Lemma storable_not_data v d : storable svc v -> v <> VData d.
Proof. intros [[|n] Hv] ->; [done|]. cbn in Hv. destruct Hv as [s Hp]. inversion Hp. naive_solver. Qed.

Lemma toData_fuel v strat f f' : partitionKey v = None -> toData svc (S f) v strat = toData svc (S f') v strat.
Proof. intros E. destruct v; cbn [toData]; rewrite ?E; done. Qed.

(** An array that starts with null is not serialized: the type of its first element is asked for, and null has none. The
    search ends there, before the global serializer and the JSON serializer are tried. *)
Lemma null_first_array_rejected fuel l strat :
  toData svc (S fuel) (VArray (VNull :: l)) strat = Err AssertionError.
Proof. reflexivity. Qed.

(** The partition key of a value, if it has one, can be stored, and so can the key of the key; [n] keys follow each other. *)
Fixpoint key_storable (n : nat) (v : value) : Prop :=
  match partitionKey v, n with
  | None, _ => True
  | Some _, O => False
  | Some k, S n => storable svc k /\ key_storable n k
  end.

Lemma storable_heap n : forall v fuel, registered svc -> storable svc v -> key_storable n v -> (n < fuel)%nat ->
  exists d h, toData svc fuel v defaultPartitionStrategy = Ok d /\ heap_of v h d.
Proof.
  induction n as [|n IH]; intros v [|fuel] R Hv Hk Hf; try lia; cbn in Hk.
  all: assert (serialized svc v) as Hs by (destruct Hv as [m Hv]; by eapply storable_serialized).
  all: assert (forall d, v <> VData d) as Hd by (intros d; by apply storable_not_data).
  all: destruct (partitionKey v) as [k|] eqn:Ek; [|destruct (toData_heap fuel v defaultPartitionStrategy 0 Hs Hd) as (d & Ed & Hh);
    [unfold in_sint; lia | rewrite Ek; destruct v; try done; by destruct (Hd d) | by exists d, 0]].
  - done.
  - destruct Hk as [Hks Hkk]. destruct (IH k fuel R Hks Hkk ltac:(lia)) as (dk & hk & Edk & Hdk).
    destruct (heap_hash_total _ _ _ Hdk) as (h & Eh).
    destruct (toData_heap fuel v defaultPartitionStrategy h Hs Hd) as (d & Ed & Hh); [by eapply getPartitionHash_range | | by exists d, h].
    rewrite Ek, Edk. exact Eh.
Qed.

######

--- Task to complete ---
Pull every line containing the word "eapply" out of the material and copy it.

--- Exercise response ---
  all: assert (serialized svc v) as Hs by (destruct Hv as [m Hv]; by eapply storable_serialized).
    destruct (toData_heap fuel v defaultPartitionStrategy h Hs Hd) as (d & Ed & Hh); [by eapply getPartitionHash_range | | by exists d, h].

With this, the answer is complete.